_WHAT IS BEING ASKED_: Below are the records; locate each line with the word "Recording" and copy it.

[Stored items]
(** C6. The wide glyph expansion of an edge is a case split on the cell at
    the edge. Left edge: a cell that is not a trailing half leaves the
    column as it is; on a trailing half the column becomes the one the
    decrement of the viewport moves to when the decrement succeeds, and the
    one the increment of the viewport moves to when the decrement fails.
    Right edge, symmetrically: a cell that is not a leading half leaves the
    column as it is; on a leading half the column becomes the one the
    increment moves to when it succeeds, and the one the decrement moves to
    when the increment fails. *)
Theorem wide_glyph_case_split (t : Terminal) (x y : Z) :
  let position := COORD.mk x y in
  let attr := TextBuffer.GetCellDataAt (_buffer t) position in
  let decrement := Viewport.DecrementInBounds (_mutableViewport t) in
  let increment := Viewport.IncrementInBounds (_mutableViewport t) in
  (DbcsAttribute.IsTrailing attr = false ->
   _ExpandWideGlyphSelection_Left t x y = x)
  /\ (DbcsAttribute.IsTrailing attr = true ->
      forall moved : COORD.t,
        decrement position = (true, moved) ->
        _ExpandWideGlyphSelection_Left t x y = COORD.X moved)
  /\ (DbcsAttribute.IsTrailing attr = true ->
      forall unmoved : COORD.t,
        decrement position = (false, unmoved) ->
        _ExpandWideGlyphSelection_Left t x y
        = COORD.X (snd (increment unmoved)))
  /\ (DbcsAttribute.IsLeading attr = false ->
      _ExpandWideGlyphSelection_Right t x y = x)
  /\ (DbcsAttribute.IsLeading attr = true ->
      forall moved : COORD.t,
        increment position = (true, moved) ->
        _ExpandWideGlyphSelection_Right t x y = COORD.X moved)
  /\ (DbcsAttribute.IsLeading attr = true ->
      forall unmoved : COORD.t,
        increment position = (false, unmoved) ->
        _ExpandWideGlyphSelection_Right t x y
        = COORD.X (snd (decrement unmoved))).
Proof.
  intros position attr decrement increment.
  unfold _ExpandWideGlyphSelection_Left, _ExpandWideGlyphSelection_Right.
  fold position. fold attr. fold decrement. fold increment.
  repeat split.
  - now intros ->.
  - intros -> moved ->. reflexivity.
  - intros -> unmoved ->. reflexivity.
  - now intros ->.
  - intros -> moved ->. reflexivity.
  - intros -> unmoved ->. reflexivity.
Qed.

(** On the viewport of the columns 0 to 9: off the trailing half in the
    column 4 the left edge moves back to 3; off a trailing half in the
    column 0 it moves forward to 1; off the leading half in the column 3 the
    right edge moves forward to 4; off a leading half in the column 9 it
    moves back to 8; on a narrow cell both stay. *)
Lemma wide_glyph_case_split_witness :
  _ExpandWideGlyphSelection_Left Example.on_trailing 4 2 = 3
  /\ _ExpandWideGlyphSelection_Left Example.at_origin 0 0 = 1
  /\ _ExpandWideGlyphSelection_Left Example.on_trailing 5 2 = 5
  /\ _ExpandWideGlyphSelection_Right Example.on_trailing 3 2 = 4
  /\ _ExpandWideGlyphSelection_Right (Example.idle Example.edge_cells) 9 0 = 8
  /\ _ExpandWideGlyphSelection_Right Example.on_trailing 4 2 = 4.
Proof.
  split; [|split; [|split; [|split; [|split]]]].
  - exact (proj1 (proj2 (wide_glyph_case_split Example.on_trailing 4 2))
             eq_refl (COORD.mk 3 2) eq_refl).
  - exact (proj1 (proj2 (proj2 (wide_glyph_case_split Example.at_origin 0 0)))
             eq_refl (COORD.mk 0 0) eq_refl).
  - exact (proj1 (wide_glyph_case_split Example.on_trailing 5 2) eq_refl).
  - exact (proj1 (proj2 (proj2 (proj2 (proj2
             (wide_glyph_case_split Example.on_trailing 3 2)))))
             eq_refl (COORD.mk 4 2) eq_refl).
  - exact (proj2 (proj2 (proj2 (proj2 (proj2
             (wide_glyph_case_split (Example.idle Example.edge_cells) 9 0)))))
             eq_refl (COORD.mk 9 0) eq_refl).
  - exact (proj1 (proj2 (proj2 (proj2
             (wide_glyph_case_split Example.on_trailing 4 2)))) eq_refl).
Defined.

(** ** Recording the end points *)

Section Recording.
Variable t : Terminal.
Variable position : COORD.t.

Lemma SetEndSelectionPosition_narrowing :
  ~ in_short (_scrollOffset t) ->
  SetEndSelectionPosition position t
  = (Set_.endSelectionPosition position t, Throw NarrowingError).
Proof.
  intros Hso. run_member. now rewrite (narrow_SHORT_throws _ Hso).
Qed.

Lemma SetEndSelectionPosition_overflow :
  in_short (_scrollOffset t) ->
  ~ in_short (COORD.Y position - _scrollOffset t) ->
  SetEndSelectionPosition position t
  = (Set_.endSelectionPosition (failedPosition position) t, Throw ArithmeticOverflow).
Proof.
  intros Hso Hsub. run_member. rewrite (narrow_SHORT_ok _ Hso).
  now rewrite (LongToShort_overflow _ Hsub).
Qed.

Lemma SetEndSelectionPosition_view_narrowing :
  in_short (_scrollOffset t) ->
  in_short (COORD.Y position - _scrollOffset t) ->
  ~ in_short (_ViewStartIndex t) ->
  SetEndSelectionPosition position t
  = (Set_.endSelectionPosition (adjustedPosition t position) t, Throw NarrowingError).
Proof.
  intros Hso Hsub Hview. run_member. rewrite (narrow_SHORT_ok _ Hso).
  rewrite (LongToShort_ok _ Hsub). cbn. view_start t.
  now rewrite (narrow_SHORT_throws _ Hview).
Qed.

_WRITTEN ANSWER_:
(** ** Recording the end points *)
Section Recording.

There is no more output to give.